**What to work on**
Transcribe the data below verbatim from the line with "cbn [init_loop]. unfold" to the line with "XtraTaskService_init stack setting_ptr". Include both of those lines.

**Excerpted records**
╭──

(* ===== verification/ServiceProps.v ===== *)
(** * Properties of services and their configuration

    The demo service's answers, what its start-up and runtime configuration accept, and
    how the Executor sizes its thread pool from it. *)

From Stdlib Require Import ZArith Lia Init.Byte.
From stdpp Require Import base list strings gmap.
From S2P Require Import Prelude Endian Message Buffer RpcMessage NetConn External NetConf.
From S2P Require Import RpcInstance Service XtraTaskService Executor Dispatcher Demo RpcProps.

(** ** Sizing the pool *)

Section Pool.
Context `{LibConfig} {S : Type} `{!Service S} `{!EQueue RpcInstance}
  `{!EQueueLaws RpcInstance} `{AssertMode}.

(** The size the pool should have for [n] queued requests. *)
Definition pool_size (c : ExecutorConf) (n : Z) : Z :=
  Z.min (exec_thread_number_hard_ c)
    (exec_thread_number_ c +
     (if exec_thread_step_size_ c <? n then n / exec_thread_step_size_ c else 0)).

Lemma pool_size_range c n :
  executor_conf_ok c -> exec_thread_number_ c <= pool_size c n <= exec_thread_number_hard_ c.
Proof.
  intros (Hn & Hh & Hmax & Hs). unfold pool_size. destruct (exec_thread_step_size_ c <? n) eqn:E; bool_prop; [|lia].
  assert (0 <= n / exec_thread_step_size_ c); [|lia].
  destruct (decide (exec_thread_step_size_ c = 0)) as [->|]; [by rewrite Z.div_0_r|]. apply Z.div_pos; lia.
Qed.

Lemma threads_adjust_runs ec (e : Executor S) :
  executor_conf_ok (conf_ e) -> 0 < exec_thread_step_size_ (conf_ e) ->
  let n := len (queued (rpc_queue_ e)) in
  n < 2 ^ 30 ->
  executor_threads_adjust ec e = Done (tt, add_call (CallResizeThreads (pool_size (conf_ e) n)) e).
Proof.
  intros (Hn & Hh & Hmax & _) Hst n Hq. pose proof (zlen_nonneg (queued (rpc_queue_ e))) as Hn0. fold n in Hn0.
  unfold executor_threads_adjust, pool_size. destruct (conf_ e) as [num hard step] eqn:Ec; simpl in *.
  assert (0 <= n / step <= n).
  { split; [apply Z.div_pos; lia|]. apply Z.div_le_upper_bound; [lia|]. nia. }
  unfold mbind, M_bind, gets, safe_assert, int_div, int_add, mret, M_ret, modify.
  rewrite Ec; simpl. rewrite (proj2 (Z.ltb_lt 0 step)) by done. rewrite SIZE_queued. fold n.
  rewrite swrap_small by (unfold fits_s; simpl; lia).
  destruct (step <? n) eqn:E; bool_prop.
  - rewrite (proj2 (Z.eqb_neq step 0)), Z.quot_div_nonneg by lia.
    rewrite (proj2 (Z.leb_le _ _)), (proj2 (Z.ltb_lt _ _)) by lia. simpl.
    destruct (hard <? num + n / step) eqn:E2; bool_prop.
    + by rewrite Z.min_l by lia.
    + by rewrite Z.min_r by lia.
  - simpl. rewrite (proj2 (Z.ltb_ge _ _)) by lia. rewrite Z.add_0_r.
    by rewrite Z.min_r by lia.
Qed.

(** C35: the adjustment of the thread pool stays in its configured range. With an accepted
    configuration that has a step, and fewer than 2^30 requests queued, the pool is resized
    to the configured number while at most [step] requests are queued; when more are, to one
    thread more per full [step] of them, but never above the hard limit. *)
Theorem executor_adjust_bounds ec (e : Executor S) :
  executor_conf_ok (conf_ e) -> 0 < exec_thread_step_size_ (conf_ e) ->
  let n := len (queued (rpc_queue_ e)) in
  let num := exec_thread_number_ (conf_ e) in
  let hard := exec_thread_number_hard_ (conf_ e) in
  let step := exec_thread_step_size_ (conf_ e) in
  n < 2 ^ 30 ->
  exists size, executor_threads_adjust ec e = Done (tt, add_call (CallResizeThreads size) e) /\
    (n <= step -> size = num) /\ (step < n -> size = Z.min hard (num + n / step)) /\
    num <= size <= hard.
Proof.
  intros Hok Hst n num hard step Hq. pose proof (pool_size_range (conf_ e) n Hok) as Hrange.
  exists (pool_size (conf_ e) n). split; [by apply threads_adjust_runs|].
  split_and!; try apply Hrange; intros Hn; unfold pool_size; fold num hard step.
  - destruct Hok as (_ & Hh & _). fold num hard in Hh. rewrite (proj2 (Z.ltb_ge _ _)) by done. lia.
  - by rewrite (proj2 (Z.ltb_lt _ _)).
Qed.

End Pool.

(** A step of zero is fatal to the adjustment. The timer that calls it is added when the
    step is positive, but runtime configuration may set the step to zero afterwards: then
    the assertion stops the process or, when assertions only log, the code divides by
    zero as soon as a request is queued. *)
Lemma executor_adjust_zero_step `{LibConfig} {S : Type} `{!Service S} `{!EQueue RpcInstance}
    `{!EQueueLaws RpcInstance} (stops : AssertMode) ec (e : Executor S) :
  exec_thread_step_size_ (conf_ e) = 0 -> 0 < len (queued (rpc_queue_ e)) < 2 ^ 31 ->
  executor_threads_adjust ec e = if stops : bool then AssertFailed else Undefined.
Proof.
  intros Hst Hq. unfold executor_threads_adjust, mbind, M_bind, gets, safe_assert.
  rewrite Hst; simpl. unfold assert_stops. destruct stops; [done|].
  rewrite SIZE_queued, swrap_small, (proj2 (Z.ltb_lt _ _)) by (unfold fits_s; simpl; lia).
  done.
Qed.

(** The pool for [n] queued requests, by threads 1 to 4 in steps of 10. *)
Definition demo_queued (n : nat) : Executor unit :=
  mkExecutor tt (replicate n (accepted_instance (demo_request 1 [x61]) 0)) (mkExecutorConf 1 4 10) [].

Lemma demo_queued_ok n : executor_conf_ok (conf_ (demo_queued n)).
Proof. vm_compute. split_and!; discriminate || reflexivity. Qed.

(** With 10 queued no thread is added, with 11 and with 25 one per full step, with 45 the hard
    limit is reached. *)
Lemma executor_adjust_bounds_witness :
  let resized n := executor_threads_adjust ec_success (demo_queued n) in
  let to n size := Done (tt, add_call (CallResizeThreads size) (demo_queued n)) in
  resized 10%nat = to 10%nat 1 /\ resized 11%nat = to 11%nat 2 /\
  resized 25%nat = to 25%nat 3 /\ resized 45%nat = to 45%nat 4.
Proof.
  split; [|split; [|split]].
  - destruct (executor_adjust_bounds ec_success (demo_queued 10)) as (size & -> & Hle & _);
      [apply demo_queued_ok|reflexivity..|]. rewrite Hle by discriminate. reflexivity.
  - destruct (executor_adjust_bounds ec_success (demo_queued 11)) as (size & -> & _ & Hgt & _);
      [apply demo_queued_ok|reflexivity..|]. rewrite Hgt by reflexivity. reflexivity.
  - destruct (executor_adjust_bounds ec_success (demo_queued 25)) as (size & -> & _ & Hgt & _);
      [apply demo_queued_ok|reflexivity..|]. rewrite Hgt by reflexivity. reflexivity.
  - destruct (executor_adjust_bounds ec_success (demo_queued 45)) as (size & -> & _ & Hgt & _);
      [apply demo_queued_ok|reflexivity..|]. rewrite Hgt by reflexivity. reflexivity.
Defined.

(** ** The demo service's handlers *)

Section Handlers.
Context `{Host} `{ProtoBuf} {C : Type} `{!MsgSink C}.

(** The requests the service rejects: an unknown opcode, or a read without any of the
    four sub-requests. *)
Definition xtra_rejects (i : RpcInstance) : Prop :=
  (get_opcode i <> CMD_READ /\ get_opcode i <> CMD_WRITE) \/
  (get_opcode i = CMD_READ /\
   unmarshal_request (rq_payload_ (get_rpc_request_message i)) =
     Some (mkReadRequest None None None None)).

(** The demo service answers every request exactly once: a request it rejects gets
    INVALID_REQUEST, every other one a reply under its own service id and opcode. *)
Lemma xtra_answers_once (i : RpcInstance) :
  rq_opcode (rq_header_ (get_rpc_request_message i)) = get_opcode i ->
  exists m, (forall sock : option C, XtraTaskService_handle_RPC i sock = send_if_alive m sock) /\
    (xtra_rejects i -> m = reject_message Resp_INVALID_REQUEST) /\
    (~ xtra_rejects i -> exists payload, m = reply_message i payload).
Proof.
  intros Hop. unfold xtra_rejects, XtraTaskService_handle_RPC, read_ops_impl, write_ops_impl.
  rewrite Hop. destruct (get_opcode i =? CMD_READ) eqn:E1; bool_prop; simpl.
  - unfold read_ops_body. destruct (unmarshal_request _) as [[[?|] [?|] [?|] [?|]]|] eqn:Eu; simpl.
    all: (eexists; split; [intros; reflexivity|]; split; [|eauto]; intros [[? ?]|[? ?]]; done) ||
         (eexists; split; [intros; reflexivity|]; split; [done|]; intros Hn; destruct Hn; by right).
  - destruct (get_opcode i =? CMD_WRITE) eqn:E2; bool_prop; simpl.
    + eexists; split; [intros; reflexivity|]. split; [|eauto]. intros [[? ?]|[? ?]]; done.
    + eexists; split; [intros; reflexivity|]. split; [done|]. intros Hn; destruct Hn; by left.
Qed.
End Handlers.

(** A stand-in for the generated protobuf code: the first byte selects the sub-request. *)
#[local] Instance demo_proto : ProtoBuf := {|
  unmarshal_request := fun b =>
    match b with
    | x01 :: m => Some (mkReadRequest (Some m) None None None)
    | x02 :: m => Some (mkReadRequest None (Some m) None None)
    | x03 :: m => Some (mkReadRequest None None (Some m) None)
    | x00 :: _ => Some (mkReadRequest None None None None)
    | _ => None
    end;
  marshal_response := fun r => default [] (rp_msg r) ++ default [] (rp_echo r)
|}.

(** ** Configuration of the demo service *)

Section Configure.
Context `{LibConfig} `{AssertMode}.

Definition entry_name (service : Setting) : string :=
  setting_lookupValue_string service "instance_name" "".

(** The first entry that carries the service's name. *)
Definition find_entry (name : string) (services : list Setting) : option Setting :=
  head (filter (fun e => entry_name e = name /\ entry_name e <> ""%string) services).

(** The entry of a configuration, under [path]. *)
Definition conf_entry (path name : string) (setting_ptr : option Config) : option Setting :=
  match setting_ptr with
  | None => None
  | Some conf =>
      match lookup_setting conf path with
      | None => None
      | Some l => find_entry name (items l)
      end
  end.

(** What becomes of the stored configuration. *)
Definition accept_conf (stack : ExecutorConf) (entry : Setting) (old : option ExecutorConf)
    : option ExecutorConf :=
  if bool_decide (executor_conf_ok (merged_executor_conf entry stack))
  then Some (merged_executor_conf entry stack) else Some (default ServiceConf_new old).

Lemma handle_rpc_service_conf_eq stack entry s :
  handle_rpc_service_conf stack entry s =
    Done (true, set_conf_ptr (accept_conf stack entry (conf_ptr_ s)) s).
Proof.
  unfold handle_rpc_service_conf, accept_conf, mbind, M_bind, gets, when, modify.
  rewrite base_handle_rpc_service_conf_spec. destruct s as [n [p|]]; simpl;
    by destruct (bool_decide (executor_conf_ok _)).
Qed.

Lemma init_loop_eq stack services s :
  init_loop stack services s =
    match find_entry (xt_instance_name_ s) services with
    | None => Done (false, s)
    | Some entry => Done (true, set_conf_ptr (accept_conf stack entry (conf_ptr_ s)) s)
    end.
Proof.
  unfold find_entry. induction services as [|e l IH]; [done|].
  cbn [init_loop]. unfold mbind at 1, M_bind at 1, gets at 1. fold (entry_name e).
  rewrite filter_cons. destruct (decide _) as [[E1 E2]|N]; simpl.
  - rewrite bool_decide_false, bool_decide_true by done. apply handle_rpc_service_conf_eq.
  - case_bool_decide; [by rewrite <-IH|]. case_bool_decide; [by destruct N|]. by rewrite <-IH.
Qed.

(** Start-up configuration of a service. [init] succeeds exactly when a configuration
    with an "rpc.services" section holds an entry of the service's name, whether or not
    the entry is valid: a valid one becomes the service's configuration, an invalid one
    leaves the previous values, zero for a fresh service, in place. *)
Lemma xtra_init_spec stack (setting_ptr : option Config) s :
  XtraTaskService_init stack setting_ptr s =
    match conf_entry "rpc.services" (xt_instance_name_ s) setting_ptr with
    | None => Done (false, s)
    | Some entry => Done (true, set_conf_ptr (accept_conf stack entry (conf_ptr_ s)) s)
    end.
Proof.
  unfold XtraTaskService_init. destruct setting_ptr as [conf|]; [|done]. simpl.
  destruct (lookup_setting conf _) as [l|]; [|done]. simpl. apply init_loop_eq.
Qed.

Lemma runtime_loop_eq stack services s c :
  conf_ptr_ s = Some c -> xt_instance_name_ s <> ""%string ->
  runtime_loop stack services s =
    match find_entry (xt_instance_name_ s) services with
    | None => Done (-1, s)
    | Some entry =>
        if bool_decide (executor_conf_ok (merged_executor_conf entry stack))
        then Done (0, set_conf_ptr (Some (merged_executor_conf entry stack)) s)
        else Done (1, s)
    end.
Proof.
  intros Hc Hn. unfold find_entry. induction services as [|e l IH]; [done|].
  cbn [runtime_loop]. unfold mbind at 1, M_bind at 1, gets at 1. fold (entry_name e).
  rewrite filter_cons. destruct (decide _) as [[E1 E2]|N]; simpl.
  - rewrite bool_decide_true by done. unfold handle_rpc_service_runtime_conf, mbind, M_bind, gets, modify.
    rewrite base_handle_rpc_service_conf_spec. destruct (bool_decide (executor_conf_ok _)); simpl; [|done].
    by rewrite Hc.
  - case_bool_decide as E; [by destruct N; rewrite E|]. by rewrite <-IH.
Qed.

(** Runtime reconfiguration of a service looks under "rpc_services": without that
    section nothing changes and -1 is returned, so a configuration in the form [init]
    reads is never taken over. With the section, a missing entry returns -1, a valid one
    is taken over and returns 0, an invalid one changes nothing and returns 1. *)
Lemma xtra_runtime_spec stack conf s c :
  conf_ptr_ s = Some c -> xt_instance_name_ s <> ""%string ->
  XtraTaskService_module_runtime stack conf s =
    match conf_entry "rpc_services" (xt_instance_name_ s) (Some conf) with
    | None => Done (-1, s)
    | Some entry =>
        if bool_decide (executor_conf_ok (merged_executor_conf entry stack))
        then Done (0, set_conf_ptr (Some (merged_executor_conf entry stack)) s)
        else Done (1, s)
    end.
Proof.
  intros Hc Hn. unfold XtraTaskService_module_runtime, conf_entry.
  destruct (lookup_setting conf _) as [l|]; [|done]. by apply runtime_loop_eq with c.
Qed.
End Configure.

(** An invalid service entry is found out too late. The configuration check refuses it,
    yet [init] of a fresh service reports success; the Executor that is then built on
    the service fails its assertion that there are threads. *)
Lemma invalid_entry_traps_executor `{LibConfig} `{Host} `{ProtoBuf} `{!EQueue RpcInstance}
    `{AssertMode} stack conf entry name init_ok timer_ok :
  assert_stops = true ->
  conf_entry "rpc.services" name (Some conf) = Some entry ->
  ~ executor_conf_ok (merged_executor_conf entry stack) ->
  exists s, XtraTaskService_init stack (Some conf) (XtraTaskService_new name) = Done (true, s) /\
    (let _ := XtraTask_is_Service stack in
     Executor_init init_ok timer_ok (Executor_new s)) = AssertFailed.
Proof.
  intros Hstop Ee Hno. unfold XtraTaskService_init. simpl in Ee.
  destruct (lookup_setting conf _) as [l|]; [|done]. rewrite init_loop_eq. simpl. rewrite Ee.
  eexists. split; [done|]. unfold accept_conf. rewrite bool_decide_false by done. simpl.
  unfold Executor_init, mbind, M_bind, on_service, zoom; simpl.
  unfold get_executor_conf, mbind, M_bind, gets, safe_assert; simpl. by rewrite Hstop.
Qed.

(** A configuration whose entry asks for no threads at all. *)
Definition bad_entry : scalars := [("instance_name", VString "xtra"); ("exec_thread_pool_size", VInt 0)]%string.
Definition bad_conf (path : string) : config := mkConfig [] [(path, [bad_entry])].

Lemma xtra_runtime_example :
  let s := mkXtraTaskService "xtra" (Some (mkExecutorConf 1 1 0)) in
  XtraTaskService_module_runtime ServiceConf_new (bad_conf "rpc_services") s = Done (1, s).
Proof.
  intros s. etransitivity.
  - apply (xtra_runtime_spec (H:=libconfig) ServiceConf_new (bad_conf "rpc_services") s (mkExecutorConf 1 1 0));
      [reflexivity|discriminate].
  - vm_compute. reflexivity.
Defined.

Lemma invalid_entry_example :
  exists s, XtraTaskService_init ServiceConf_new (Some (bad_conf "rpc.services"))
      (XtraTaskService_new "xtra") = Done (true, s) /\
    (let _ := XtraTask_is_Service ServiceConf_new in
     Executor_init true true (Executor_new s)) = AssertFailed.
Proof.
  apply (invalid_entry_traps_executor (H:=libconfig) ServiceConf_new (bad_conf "rpc.services") (SGroup bad_entry)).
  - reflexivity.
  - vm_compute. reflexivity.
  - vm_compute. intros [Hpos _]. discriminate.
Defined.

╰──

**The completed task**
  cbn [init_loop]. unfold mbind at 1, M_bind at 1, gets at 1. fold (entry_name e).
  rewrite filter_cons. destruct (decide _) as [[E1 E2]|N]; simpl.
  - rewrite bool_decide_false, bool_decide_true by done. apply handle_rpc_service_conf_eq.
  - case_bool_decide; [by rewrite <-IH|]. case_bool_decide; [by destruct N|]. by rewrite <-IH.
Qed.

(** Start-up configuration of a service. [init] succeeds exactly when a configuration
    with an "rpc.services" section holds an entry of the service's name, whether or not
    the entry is valid: a valid one becomes the service's configuration, an invalid one
    leaves the previous values, zero for a fresh service, in place. *)
Lemma xtra_init_spec stack (setting_ptr : option Config) s :
  XtraTaskService_init stack setting_ptr s =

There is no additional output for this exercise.